Material provided
-- Opening Marker --
Lemma index_step_spec sup l iz l' :
  index_step sup (default [] (confidence_scores sup)) l iz = Some l' →
  url_to_short_id l' = url_to_short_id l
  ∧ id_counter l' = id_counter l
  ∧ chunks_info l' = chunks_info l
  ∧ dom (sources l') = dom (sources l)
  ∧ ∀ sid, claims_of (sources l') sid
      = claims_of (sources l) sid
        ++ claims_for sid (omap (claim_at (λ z, chunks_info l !! z) sup) [iz]).
Proof.
  destruct iz as [i z]. unfold index_step, claim_at. simpl.
  destruct (chunks_info l !! z) as [sid|]; simpl.
  - destruct (append_claim _ _ _) as [srcs'|] eqn:Ha; simpl; [|done].
    intros [= <-]. simpl. split_and!; [done..| |].
    + by eapply append_claim_dom.
    + intros sid'. rewrite (append_claim_claims _ _ _ _ sid' Ha).
      pose proof (confidence_expected sup i) as He. simpl in He.
      rewrite He. done.
  - intros [= <-]. split_and!; [done..|].
    intros sid. by rewrite claims_for_nil, app_nil_r.
Qed.

Lemma index_loop_spec sup izs l l' :
  for_each (index_step sup (default [] (confidence_scores sup))) izs l = Some l' →
  url_to_short_id l' = url_to_short_id l
  ∧ id_counter l' = id_counter l
  ∧ chunks_info l' = chunks_info l
  ∧ dom (sources l') = dom (sources l)
  ∧ ∀ sid, claims_of (sources l') sid
      = claims_of (sources l) sid
        ++ claims_for sid (omap (claim_at (λ z, chunks_info l !! z) sup) izs).
Proof.
  revert l. induction izs as [|iz izs IH]; intros l; cbn [for_each].
  - intros [= <-]. split_and!; [done..|].
    intros sid. by rewrite claims_for_nil, app_nil_r.
  - destruct (index_step _ _ l iz) as [l1|] eqn:Hstep; [|done].
    cbn [mbind option_bind]. intros Hloop.
    destruct (index_step_spec _ _ _ _ Hstep) as (Hi1 & Hc1 & Hci1 & Hd1 & Hcl1).
    destruct (IH _ Hloop) as (Hi2 & Hc2 & Hci2 & Hd2 & Hcl2).
    split_and!; [congruence..|].
    intros sid. rewrite Hcl2, Hcl1, Hci1, <-(assoc_L (++)), <-claims_for_app.
    do 2 f_equal. change (iz :: izs) with ([iz] ++ izs).
    by rewrite omap_app.
Qed.

Lemma support_step_spec l sup l' :
  support_step l sup = Some l' →
  url_to_short_id l' = url_to_short_id l
  ∧ id_counter l' = id_counter l
  ∧ chunks_info l' = chunks_info l
  ∧ dom (sources l') = dom (sources l)
  ∧ ∀ sid, claims_of (sources l') sid
      = claims_of (sources l) sid
        ++ claims_for sid (support_claims (λ z, chunks_info l !! z) sup).
Proof. apply index_loop_spec. Qed.

Lemma support_loop_spec sups l l' :
  for_each support_step sups l = Some l' →
  url_to_short_id l' = url_to_short_id l
  ∧ id_counter l' = id_counter l
  ∧ chunks_info l' = chunks_info l
  ∧ dom (sources l') = dom (sources l)
  ∧ ∀ sid, claims_of (sources l') sid
      = claims_of (sources l) sid
        ++ claims_for sid (sups ≫= support_claims (λ z, chunks_info l !! z)).
Proof.
  revert l. induction sups as [|sup sups IH]; intros l; cbn [for_each].
  - intros [= <-]. split_and!; [done..|].
    intros sid. by rewrite claims_for_nil, app_nil_r.
  - destruct (support_step l sup) as [l1|] eqn:Hstep; [|done].
    cbn [mbind option_bind]. intros Hloop.
    destruct (support_step_spec _ _ _ Hstep) as (Hi1 & Hc1 & Hci1 & Hd1 & Hcl1).
    destruct (IH _ Hloop) as (Hi2 & Hc2 & Hci2 & Hd2 & Hcl2).
    split_and!; [congruence..|].
    intros sid. rewrite Hcl2, Hcl1, Hci1, <-(assoc_L (++)), <-claims_for_app.
    done.
Qed.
-- Closing Marker --
Among the lines of the records, copy out each one that contains the word "default".

Response to the task
  index_step sup (default [] (confidence_scores sup)) l iz = Some l' →
  for_each (index_step sup (default [] (confidence_scores sup))) izs l = Some l' →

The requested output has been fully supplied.